分娩台の自発光
2人目を出産したのは、予定日の12日前だった。夜中2時ごろ、下腹部にじんわりとした痛みを感じて目を覚ます。いよいよその時がやってくるのか。布団から起き上がり、父のゴルフバッグに詰めた、お産に必要な入院グッズの中身を点検した。入院カバンに不備なし。いつでも病院に向かえる。しかし、真夜中に外には行きたくない。太陽の光には、不安を消し去る力がある。日が昇るまで待ってほしい。朝日が現れるまで、あと数時間、どうか待って。
無事に布団の中で朝を迎えた。じんわりとした痛みの波は一旦引いたようだ。朝7時半。

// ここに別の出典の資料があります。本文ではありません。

(* ===== verification/System.v ===== *)
(** * One turn, end to end

    The parts put together: a worker leases a work item from the SQLite backend,
    loads the history, processes the work item and commits it, while others use
    the same database. *)

From stdpp Require Import base list option strings gmap sets relations.
From Stdlib Require Import ZArith Lia.
From S2P Require Import Prelude Errors Protos Dedup RuntimeState Propagation Helpers Applier Backend.
From S2P Require Import Orchestration Sqlite SqliteCorrect SqliteCommit SqliteTheorems.

(** [followsLog l s]: the old events of [s] are the committed log [l], or [s] is a
    new generation without old events. *)
Definition followsLog (l : list HistoryEvent) (s : WorkflowRuntimeState) : Prop :=
  if ContinuedAsNew s then OldEvents s = [] else OldEvents s = l.

Lemma AddEvent_frame s e :
  OldEvents (AddEvent s e).1 = OldEvents s /\ ContinuedAsNew (AddEvent s e).1 = ContinuedAsNew s.
Proof.
  rewrite AddEvent_eq. destruct (admissible s e); [| done]. cbn [fst].
  destruct (accepted_frame s e true) as (_ & _ & _ & _ & -> & _). split; [| done].
  by destruct (appendAccepted_new s e) as [_ ->].
Qed.

Lemma followsLog_addEach l s events : followsLog l s -> followsLog l (addEach s events).1.
Proof.
  rewrite <- foldl_AddEvent. revert s. induction events as [|e rest IH]; intros s Hs; [done |].
  cbn [foldl]. apply IH. unfold followsLog in *. by destruct (AddEvent_frame s e) as [-> ->].
Qed.

#[global] Instance followsLog_turn l : TurnProperty (followsLog l).
Proof.
  split; [split |].
  - intros s s' H1 _ _ _ _ _ _ H2. unfold followsLog. by rewrite H1, H2.
  - intros s e. unfold followsLog. by destruct (AddEvent_frame s e) as [-> ->].
  - intros. unfold newGeneration. rewrite foldl_AddEvent. by apply followsLog_addEach.
  - done.
Qed.

Lemma followsLog_opened l st s :
  followsLog l s -> ids_ok (history s) -> ids_ok (owi_NewEvents (t_wi st)) ->
  followsLog l (openedState st s).
Proof.
  intros Hs Hok He. pose proof (openedState_log st s He Hok) as [Ho _].
  unfold openedState in *. set (m := turnMarker _) in *.
  assert (ContinuedAsNew (AddEvents (AddEvent s m).1 (owi_NewEvents (t_wi st))).1 = ContinuedAsNew s) as Hc.
  { rewrite AddEvents_addEach; [| | done].
    - destruct (addEach_outboxes (AddEvent s m).1 (owi_NewEvents (t_wi st))) as (_ & _ & -> & _).
      apply AddEvent_frame.
    - unfold history. assert (NewEvents (AddEvent s m).1 = NewEvents s ++ [m]) as -> by done.
      destruct (AddEvent_frame s m) as [-> _]. rewrite app_assoc. apply Forall_app.
      split; [done | by repeat constructor]. }
  unfold followsLog in *. by rewrite Hc, Ho.
Qed.

(** What is loaded from a clean log. *)
Lemma load_clean id cs l :
  ids_ok l -> clean_log l ->
  hist_inv (NewWorkflowRuntimeState id cs l) /\ followsLog l (NewWorkflowRuntimeState id cs l) /\
  history (NewWorkflowRuntimeState id cs l) = l.
Proof.
  intros Hok Hc. pose proof (load_frame id cs l Hok) as (Hi & _).
  rewrite NewWorkflowRuntimeState_loop, load_clean_log in * by done.
  split_and!; [done | done |]. apply app_nil_r.
Qed.

Section System.
Context `{HC : ProtoCodec} `{HCok : !ProtoCodecOk} `{HF : FailureCodec} `{HM : MapRange}.
Variable opts : SqliteOptions.
Variable p : workflowProcessor.
Variable spanTrace : nat -> option TraceContext.

(** Loading reads the database of the lease. *)
Definition loader (db : DB) (id : string) : WorkflowRuntimeState + error :=
  GetWorkflowRuntimeState id (Some db).

(** The turn of a worker that leased [wi] from [db]. *)
Definition serveTurn (db : DB) (wi : WorkflowWorkItem) (w : World) : TurnSt * outcome error unit :=
  ProcessWorkItem p (loader db) spanTrace (mkTurnSt wi w 0 0).

(** The state a turn ends in continues the log it started from. *)
Lemma serveTurn_keeps db wi w l :
  owi_State wi = None -> readHistory db (owi_InstanceID wi) = inl l ->
  ids_ok l -> clean_log l -> ids_ok (owi_NewEvents wi) ->
  Inv wi (fun s => hist_inv s /\ followsLog l s) (serveTurn db wi w).1.
Proof.
  intros Hs Hl Hok Hc He.
  assert (forall s, loadedState (loader db) (mkTurnSt wi w 0 0) = Some s ->
    s = NewWorkflowRuntimeState (owi_InstanceID wi) None l) as Hld.
  { intros s. unfold loadedState, stateOf. cbn. rewrite Hs, Hl. by intros [= <-]. }
  destruct (load_clean (owi_InstanceID wi) None l Hok Hc) as (L1 & L2 & L3).
  destruct (ProcessWorkItem_keeps p (loader db) spanTrace hist_inv (mkTurnSt wi w 0 0)
    (fun st1 s Hi Hi1 Hi2 => openedState_inv st1 s Hi2 Hi Hi1) He) as (H1 & H2 & H3).
  { intros s ->%Hld. by rewrite L3. }
  destruct (ProcessWorkItem_keeps p (loader db) spanTrace (followsLog l) (mkTurnSt wi w 0 0)
    (fun st1 s => followsLog_opened l st1 s) He) as (_ & _ & H4).
  { intros s ->%Hld. by rewrite L3. }
  split_and!; [done | done |]. intros s Hs'. split; [by apply H3 | by apply H4].
Qed.

(** A committed turn is stored. *)
Lemma leased_turn_stored lnow token db0 db wi w l st' now' db1 db2 :
  db_wf db0 -> getWorkflowWorkItem opts lnow token (Some db0) = (Some db, Ok wi) ->
  readHistory db (owi_InstanceID wi) = inl l -> ids_ok l -> clean_log l ->
  ids_ok (owi_NewEvents wi) ->
  serveTurn db wi w = (st', Ok tt) ->
  rtc (sqlite_step opts (fun t => t <> token)) db db1 ->
  CompleteWorkflowWorkItem now' (t_wi st') (Some db1) = (Some db2, Ok tt) ->
  exists s', stateOf st' = Some s' /\
    (Forall (fun m => startsSelf wi m = false) (PendingMessages s') ->
     GetInstanceHistory (owi_InstanceID wi) (Some db2) = inl (history s')) /\
    db_wf db2 /\ clean_log (history s') /\
    (ContinuedAsNew s' = false -> l `prefix_of` history s').
Proof.
  intros Hw0 Hlease Hl Hok Hc He Hturn Hr Hcommit.
  assert (db_wf db) as Hw.
  { eapply sqlite_step_wf; [| exact Hw0]. eapply (step_lease opts (fun _ => True)); [done | exact Hlease]. }
  destruct (lease_granted _ _ _ _ _ _ Hlease) as (Htok & Hnone & Hhold).
  destruct (serveTurn_keeps db wi w l Hnone Hl Hok Hc He) as (Hid & Hlk & Hs).
  rewrite Hturn in Hid, Hlk, Hs. cbn [fst] in Hid, Hlk, Hs.
  destruct (commit_has_state _ _ _ _ Hcommit) as (s' & ? & Hst & _).
  destruct (Hs s' Hst) as [Hi Hf].
  assert (db_wf db1) as Hw1.
  { clear -Hr Hw HC HF. induction Hr as [|d1 d2 d3 Hstep _ IH]; [done |].
    apply IH. by eapply sqlite_step_wf. }
  assert (readHistory db1 (owi_InstanceID (t_wi st')) = inl l) as Hl1.
  { rewrite (leased_history_stable opts now' (t_wi st') token db db1 db2); try done; try congruence.
    unfold holdsLease. by rewrite Hid. }
  assert (continues db1 (t_wi st') s') as Hcont.
  { unfold continues. unfold followsLog in Hf. destruct (ContinuedAsNew s'); [done | by rewrite Hf]. }
  exists s'. split_and!; [done | | | by apply hist_inv_clean |].
  - intros HS. rewrite <- Hid. eapply (commit_reads_back now' (t_wi st') s' db1 db2); try done.
    eapply Forall_impl; [exact HS |]. intros m. unfold startsSelf. by rewrite Hid.
  - eapply commit_wf; [exact Hw1 | exact Hst | exact Hcont | by apply final_has_history | exact Hcommit].
  - intros Hcan. unfold followsLog in Hf. rewrite Hcan in Hf. unfold history. rewrite Hf. by exists (NewEvents s').
Qed.

(** C2. A turn, end to end: a worker leases an instance with a clean log, runs
    the turn and commits it, while others do what they like with the database
    under other tokens.  If the commit succeeds, the stored history is exactly the
    log of the state the turn ended in; that log is clean again, and it extends the
    log the turn started from unless the workflow continued as new.  (The turn
    must not start an instance under its own id.) *)
Theorem turn_end_to_end lnow token db0 db wi w l st' now' db1 db2 :
  db_wf db0 -> getWorkflowWorkItem opts lnow token (Some db0) = (Some db, Ok wi) ->
  readHistory db (owi_InstanceID wi) = inl l -> ids_ok l -> clean_log l ->
  ids_ok (owi_NewEvents wi) ->
  serveTurn db wi w = (st', Ok tt) ->
  rtc (sqlite_step opts (fun t => t <> token)) db db1 ->
  CompleteWorkflowWorkItem now' (t_wi st') (Some db1) = (Some db2, Ok tt) ->
  exists s', stateOf st' = Some s' /\
    (Forall (fun m => startsSelf wi m = false) (PendingMessages s') ->
     GetInstanceHistory (owi_InstanceID wi) (Some db2) = inl (history s')) /\
    db_wf db2 /\ clean_log (history s') /\
    (ContinuedAsNew s' = false -> l `prefix_of` history s').
Proof. apply leased_turn_stored. Qed.
End System.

家族とともに朝食を食べ、何気ない日常生活の一場面を装いながらも、スマホアプリを使って陣痛の間隔を測る。じんわりではなく、ずんどこずんどこ、と、調子が変わってきているか。
もう少し待ってほしい。確かに朝日は昇り、真夜中に比べたら、気持ちは落ち着いている。しかしあと数時間。お昼になったら、胎児よ、あなたのお父さんがこの家に来るんだよ。里帰り出産をするため私は実家にいた。あと数時間経てば、私の実家に夫が車で到着する。
お昼になった。夫が私の実家に到着するのとほぼ同時刻に、私は母と一緒に病院へ向かった。夫よ、父よ、長男を頼んだ。3歳の長男を男性陣と祖母にたくす。

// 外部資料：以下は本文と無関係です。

(* ===== verification/SqliteWitness.v ===== *)
(** * The SQLite backend on concrete tables

    A workflow is created, leased, run and committed on concrete tables, with a
    catalogue of events as codec; the theorems of the backend are applied to the
    tables this produces. *)

From stdpp Require Import base list option strings gmap sets sorting relations.
From Stdlib Require Import ZArith Lia.
From S2P Require Import Prelude Errors Protos Dedup RuntimeState Propagation Helpers Applier Backend.
From S2P Require Import Orchestration Sqlite SqliteCorrect SqliteCommit SqliteTheorems SqlitePurge System.

Definition startOf (id : string) (exec : string) : HistoryEvent :=
  ev (-1) 5 (HistoryEvent_ExecutionStarted (mkExecutionStartedEvent "wf" None (Some "in")
    (Some (mkWorkflowInstance id (Some exec))) None None None None ∅)).

Definition doneEvent : HistoryEvent :=
  ev 1 30 (HistoryEvent_ExecutionCompleted (mkExecutionCompletedEvent COMPLETED (Some "out") None)).

Definition raised : HistoryEvent := ev (-1) 12 (HistoryEvent_EventRaised (mkEventRaisedEvent "go" None)).

(** Parent [wf1] records a child [wf2] with event id 0. *)
Definition childCreated : HistoryEvent :=
  ev 0 25 (HistoryEvent_ChildWorkflowInstanceCreated
    (mkChildWorkflowInstanceCreatedEvent "wf2" "child" None None None None None)).

(** What the engine itself writes in the served turn below. *)
Definition turnStarted : HistoryEvent :=
  ev (-1) 100 (HistoryEvent_WorkflowStarted (mkWorkflowStartedEvent None)).
Definition turnDone : HistoryEvent := mkHistoryEvent 9 (Some 101)
  (Some (HistoryEvent_ExecutionCompleted (mkExecutionCompletedEvent COMPLETED (Some "r1") None)))
  (Some (mkTaskRouter "app" None None)).

#[local] Instance sampleCodec : ProtoCodec :=
  catalogCodec [startOf "wf1" "x1"; startOf "wf2" "x2"; doneEvent; raised; childCreated;
                turnStarted; turnDone].
#[local] Instance sampleCodecOk : ProtoCodecOk := catalogCodecOk _.
#[local] Instance noFailures : FailureCodec := {|
  MarshalFailure _ := inr (errorNew "unsupported");
  UnmarshalFailure _ := inr (errorNew "unsupported")
|}.

Definition tables {X} (r : Sqlite * X) : DB := match r.1 with Some db => db | None => emptyDB end.
Definition opts : SqliteOptions := NewSqliteOptions.

(** Two instances, then a lease for [wf1]. *)
Definition db1 : DB := tables (CreateWorkflowInstance 5 (Some (startOf "wf1" "x1")) (Some emptyDB)).
Definition db2 : DB := tables (CreateWorkflowInstance 6 (Some (startOf "wf2" "x2")) (Some db1)).
Definition lease1 := getWorkflowWorkItem opts 10 "t1" (Some db2).
Definition db3 : DB := tables lease1.

Definition workItem (token : string) (s : option WorkflowRuntimeState) : WorkflowWorkItem :=
  mkWorkflowWorkItem "wf1" [startOf "wf1" "x1"] token 0 s None ∅.

(** The turn: it takes in the start event, records a child and completes. *)
Definition turn (msgs : list WorkflowRuntimeStateMessage) : WorkflowRuntimeState :=
  set_PendingMessages msgs
    (AddEvents (NewWorkflowRuntimeState "wf1" None []) [startOf "wf1" "x1"; childCreated; doneEvent]).1.

Definition db4 : DB := tables (AddNewWorkflowEvent "wf1" (Some raised) (Some db3)).
Definition db5 : DB := tables (CompleteWorkflowWorkItem 40 (workItem "t1" (Some (turn []))) (Some db4)).

Example turn_runs :
  lease1.2 = Ok (workItem "t1" None) /\
  length (History db5) = 3%nat /\ map ir_RuntimeStatus (Instances db5) = ["COMPLETED"; "PENDING"].
Proof. vm_compute. done. Qed.

Lemma db1_step who : sqlite_step opts who emptyDB db1.
Proof. apply (step_create _ _ 5 (Some (startOf "wf1" "x1"))). vm_compute. reflexivity. Qed.

Lemma db2_step who : sqlite_step opts who db1 db2.
Proof. apply (step_create _ _ 6 (Some (startOf "wf2" "x2"))). vm_compute. reflexivity. Qed.

Lemma db3_step : sqlite_step opts (fun _ => True) db2 db3.
Proof. eapply (step_lease _ _ 10 "t1"); [done |]. vm_compute. reflexivity. Qed.

Lemma db4_step who : sqlite_step opts who db3 db4.
Proof. apply (step_add _ _ "wf1" (Some raised)). vm_compute. reflexivity. Qed.

Lemma turn_inv msgs : hist_inv (turn msgs).
Proof. split; vm_compute; try reflexivity. decide_now. Qed.

Lemma db5_step : sqlite_step opts (fun _ => True) db4 db5.
Proof.
  eapply (step_complete _ _ 40 (workItem "t1" (Some (turn []))) (turn [])); [done | done | | | ].
  - vm_compute. reflexivity.
  - apply turn_inv.
  - vm_compute. reflexivity.
Qed.

Lemma db3_wf : db_wf db3.
Proof.
  eapply sqlite_step_wf; [apply db3_step |]. eapply sqlite_step_wf; [apply (db2_step (fun _ => True)) |].
  eapply sqlite_step_wf; [apply (db1_step (fun _ => True)) | apply db_wf_empty].
Qed.

Lemma db4_wf : db_wf db4.
Proof. eapply sqlite_step_wf; [apply (db4_step (fun _ => True)) | apply db3_wf]. Qed.

Lemma db5_wf : db_wf db5.
Proof. eapply sqlite_step_wf; [apply db5_step | apply db4_wf]. Qed.

(** ** Leases *)

(** A second worker gets the other instance. *)
Lemma lease_mutual_exclusion_witness :
  exists be wi, getWorkflowWorkItem opts 11 "t2" lease1.1 = (be, Ok wi) /\
    owi_InstanceID wi <> owi_InstanceID (workItem "t1" None).
Proof.
  eexists _, _. split; [vm_compute; reflexivity |].
  eapply (lease_mutual_exclusion opts 10 "t1" (Some db2) lease1.1 _ 11 "t2");
    [vm_compute; reflexivity | vm_compute; discriminate | vm_compute; reflexivity].
Defined.

(** The lease of the first worker expires and a second one takes over. *)
Definition late : Z := 10 + 2 * Minute + 1.
Definition lease2 := getWorkflowWorkItem opts late "t2" (Some db3).

Lemma stale_lease_is_fenced_witness :
  is_Ok lease2.2 = true /\
  (CompleteWorkflowWorkItem 40 (workItem "t1" (Some (turn []))) lease2.1).1 = lease2.1 /\
  is_Ok (CompleteWorkflowWorkItem 40 (workItem "t1" (Some (turn []))) lease2.1).2 = false /\
  AbandonWorkflowWorkItem 40 (workItem "t1" (Some (turn []))) lease2.1
    = (lease2.1, Err ErrWorkItemLockLost).
Proof.
  split; [vm_compute; reflexivity |].
  eapply (stale_lease_is_fenced opts late "t2" (Some db3));
    [vm_compute; reflexivity | vm_compute; reflexivity | vm_compute; discriminate].
Defined.

Lemma external_delivery_idempotent_witness :
  let be1 := (AddNewWorkflowEventWithExternalDelivery "wf1" "go" "d1" (Some raised) (Some db3)).1 in
  AddNewWorkflowEventWithExternalDelivery "wf1" "go" "d1" (Some raised) be1 = (be1, Ok tt) /\
  exists db db1', Some db3 = Some db /\ be1 = Some db1' /\
    (("wf1", "go", "d1") ∈ ExternalEventDeliveries db /\ db1' = db \/
     ("wf1", "go", "d1") ∉ ExternalEventDeliveries db /\
     exists row, NewEventsT db1' = NewEventsT db ++ [row] /\ ne_InstanceID row = "wf1" /\
       ne_LockedBy row = None /\ ne_VisibleTime row = None).
Proof.
  eapply (external_delivery_idempotent "wf1" "go" "d1" (Some raised));
    vm_compute; reflexivity.
Defined.

Lemma lease_delivers_in_order_witness :
  exists inst seqs, inst ∈ Instances db2 /\ ir_InstanceID inst = "wf1" /\ StronglySorted Z.le seqs /\
    Forall2 (fun q e => exists r, r ∈ NewEventsT db2 /\ ne_InstanceID r = "wf1" /\
      nullOrLe (ne_VisibleTime r) 10 = true /\ delivers (ir_ExecutionID inst) q e r)
      seqs [startOf "wf1" "x1"].
Proof.
  eapply (lease_delivers_in_order opts 10 "t1" (Some db2) _ (workItem "t1" None) db2);
    [vm_compute; reflexivity | reflexivity | decide_now].
Defined.

(** ** Commits *)


Lemma lease_protects_history_witness : readHistory db4 "wf1" = readHistory db3 "wf1".
Proof.
  eapply (lease_protects_history opts 40 (workItem "t1" (Some (turn []))) "t1" db3 db4 db5).
  - apply db3_wf.
  - eapply rtc_l; [apply db4_step | apply rtc_refl].
  - vm_compute. eexists. split; [left | split; reflexivity].
  - reflexivity.
  - vm_compute. reflexivity.
Defined.

Lemma commit_roundtrip_witness :
  GetInstanceHistory "wf1" (Some db5) = inl [startOf "wf1" "x1"; childCreated; doneEvent].
Proof.
  eapply (commit_roundtrip 40 (workItem "t1" (Some (turn []))) (turn []) db4 db5).
  - apply db4_wf.
  - reflexivity.
  - vm_compute. reflexivity.
  - apply Forall_nil_2.
  - vm_compute. reflexivity.
Defined.

Lemma work_item_settles_once_witness :
  is_Ok (CompleteWorkflowWorkItem 50 (workItem "t1" (Some (turn []))) (Some db5)).2 = false /\
  AbandonWorkflowWorkItem 50 (workItem "t1" (Some (turn []))) (Some db5)
    = (Some db5, Err ErrWorkItemLockLost).
Proof.
  eapply (work_item_settles_once opts 40 50 (workItem "t1" (Some (turn []))) _ db4 db5 db5).
  - left. vm_compute. reflexivity.
  - apply rtc_refl.
  - reflexivity.
  - reflexivity.
Defined.

(** The turn completes and starts [wf1] again. *)
Definition restart : WorkflowRuntimeState :=
  turn [mkWorkflowRuntimeStateMessage (startOf "wf1" "x1") "wf1" None].

Lemma self_restart_never_commits_witness :
  RuntimeStatus restart = COMPLETED /\
  (CompleteWorkflowWorkItem 40 (workItem "t1" (Some restart)) (Some db4)).1 = Some db4 /\
  is_Ok (CompleteWorkflowWorkItem 40 (workItem "t1" (Some restart)) (Some db4)).2 = false.
Proof.
  split; [vm_compute; reflexivity |].
  apply (self_restart_never_commits 40 (workItem "t1" (Some restart)) restart db4).
  - apply db4_wf.
  - reflexivity.
  - vm_compute. reflexivity.
  - vm_compute. left. reflexivity.
Defined.

(** ** A served turn *)

#[local] Instance anyRange : MapRange :=
  {| mapRange := map_to_list; mapRange_perm := fun _ => reflexivity _ |}.

(** An executor that completes the workflow at once. *)
Definition finisher : WorkflowExecutor := {|
  ExecuteWorkflow := fun _ _ _ _ _ => Ok (respond [act 9 (completeWith COMPLETED "r1")])
|}.

Definition served : TurnSt * outcome error unit :=
  serveTurn (mkWorkflowProcessor finisher None "" sampleApplier) (fun _ => None) db3
    (workItem "t1" None) sampleWorld.

Definition db6 : DB := tables (CompleteWorkflowWorkItem 60 (t_wi served.1) (Some db4)).

Lemma turn_end_to_end_witness :
  exists s', GetInstanceHistory "wf1" (Some db6) = inl (history s') /\
    history s' = [turnStarted; startOf "wf1" "x1"; turnDone] /\ clean_log (history s').
Proof.
  destruct (turn_end_to_end opts (mkWorkflowProcessor finisher None "" sampleApplier) (fun _ => None)
    10 "t1" db2 db3 (workItem "t1" None) sampleWorld [] served.1 60 db4 db6) as (s' & Hs & Hh & _ & Hc & _).
  - eapply sqlite_step_wf; [apply (db2_step (fun _ => True)) |].
    eapply sqlite_step_wf; [apply (db1_step (fun _ => True)) | apply db_wf_empty].
  - vm_compute. reflexivity.
  - vm_compute. reflexivity.
  - decide_now.
  - split_and!; [vm_compute; auto.. | apply NoDup_nil_2].
  - decide_now.
  - vm_compute. reflexivity.
  - eapply rtc_l; [apply db4_step | apply rtc_refl].
  - vm_compute. reflexivity.
  - exists s'.
    split_and!; [apply Hh | | exact Hc].
    + vm_compute in Hs. injection Hs as <-. apply Forall_nil_2.
    + vm_compute in Hs. injection Hs as <-. reflexivity.
Defined.

(** ** Purges *)

Lemma purge_removes_one_witness :
  (PurgeWorkflowState "wf1" None false false (Some db5)).1.2 = 1 /\
  exists db', Some (without "wf1" db5) = Some db' /\ rowsOf db' "wf1" = 0%nat.
Proof.
  split; [vm_compute; reflexivity |].
  pose proof (purge_removes_one "wf1" None false false db5 db5_wf eq_refl) as H.
  assert (PurgeWorkflowState "wf1" None false false (Some db5) = (Some (without "wf1" db5), 1, None))
    as E by (vm_compute; reflexivity).
  rewrite E in H. destruct H as (db' & Hdb & [(_ & _ & _ & H & _)|[(H & _)|(H & _)]]).
  - eauto.
  - exfalso. clear -H. discriminate H.
  - exfalso. clear -H. discriminate H.
Defined.

Lemma sample_decode_error b err :
  Unmarshal b = inr err -> errorsIs err ErrInstanceNotFound = false.
Proof. cbn. intros H. repeat case_match; by simplify_eq. Qed.

(** The recursive purge of [wf1], whose recorded child [wf2] is still pending. *)
Definition store5 : Store := exist _ db5 db5_wf.

Lemma purged5_ok : exists st', purgeWorkflowState 3 store5 "wf1" None true false = Some (st', 1, None) /\
  map ir_InstanceID (Instances (proj1_sig st')) = ["wf2"] /\ History (proj1_sig st') = [].
Proof.
  assert (match purgeWorkflowState 3 store5 "wf1" None true false with
          | Some (st', n, None) => Some (n, map ir_InstanceID (Instances (proj1_sig st')), History (proj1_sig st'))
          | _ => None
          end = Some (1, ["wf2"], [])) as E by (vm_compute; reflexivity).
  destruct (purgeWorkflowState 3 store5 "wf1" None true false) as [[[st' n] [err|]]|];
    [discriminate E | | discriminate E].
  exists st'. injection E as -> -> ->. done.
Qed.

Lemma store5_has : "wf1" ∈ storeInstances store5.
Proof. apply storeInstances_elem. vm_compute. discriminate. Qed.

Lemma sqlite_recursive_purge_witness :
  exists st' : Store, forall d, @descendant Store _ (sqlitePurgeOk sample_decode_error) store5 "wf1" d ->
    ownHistory (proj1_sig st') d = [].
Proof.
  destruct purged5_ok as (st' & E & _). exists st'.
  exact (sqlite_recursive_purge sample_decode_error 3 store5 "wf1" false st' 1 store5_has E).
Defined.

(** The recorded child [wf2] is pending when its parent is purged. *)
Lemma pending_instance_outlives_purge_witness :
  exists (st' : Store) row, findInstance db5 "wf2" = Some row /\ findInstance (proj1_sig st') "wf2" = Some row.
Proof.
  destruct purged5_ok as (st' & E & _). exists st'. eexists. split; [vm_compute; reflexivity |].
  apply (pending_instance_outlives_purge 3 store5 "wf1" false st' 1 None "wf2" _ E);
    vm_compute; reflexivity.
Defined.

病院で、子宮口が全開になるその時を待つ。長男を出産した時と同じ病院なのだが、その病院は移転と統合を行ったため、全く新しく生まれ変わっている。中の方も結構広いんだな。ベッドもカーテンもきれいだな。10分間隔で、お腹の中は、ずんどこずんどこ祭りだわっしょいと盛り上がっているのだが、心中穏やかでいるよう心掛ける。
ほどなくして夫が病院に到着し、母が実家へもどる。付添人のバトンタッチだ。ずんどこ祭りは大いに盛り上がりをみせ、いよいよ私は陣痛部屋を出て分娩室へ移動する。分娩台にあがる。
分娩台に上がるとき、夫いわく、私は輝いていたようだ。きれいと形容していたか。
自発光という言葉がある。もともとの使われ方はよくわからないが、今は肌が美しい人を表現する時に使われている。主に男性アイドルに使われているのを見聞きする。だれだれが自発光してる件について。
中高時代はニキビヅラ、社会人になってもスキンケアはお気持ち程度だった私が、自発光するはずがない。霊感が0%の私にたいして、霊感を5%は持ち合わせていそうな夫だから、感じ取ったのかもしれない。生命の誕生という美を。
出産時の出血が多かった。通常、産後2時間ほど分娩台の上で休むところを、あとさらに2時間休みましょうと言われ、計4時間、分娩台の上で休むことになった。はい、それでお願いします。動きたくないし、動けない。このまま寝かせて。4時間はあっという間に過ぎ、分娩台の近くに車椅子が用意され、私は車椅子で入院部屋まで移動した。もう夜になっている。
分娩台の上で私は光ったのか。もし光ったとして、その光をたどれば、きっと自分の祖先にたどり着く。きっと祖先も喜んでくれている。また新たな生命がそこに誕生したことを。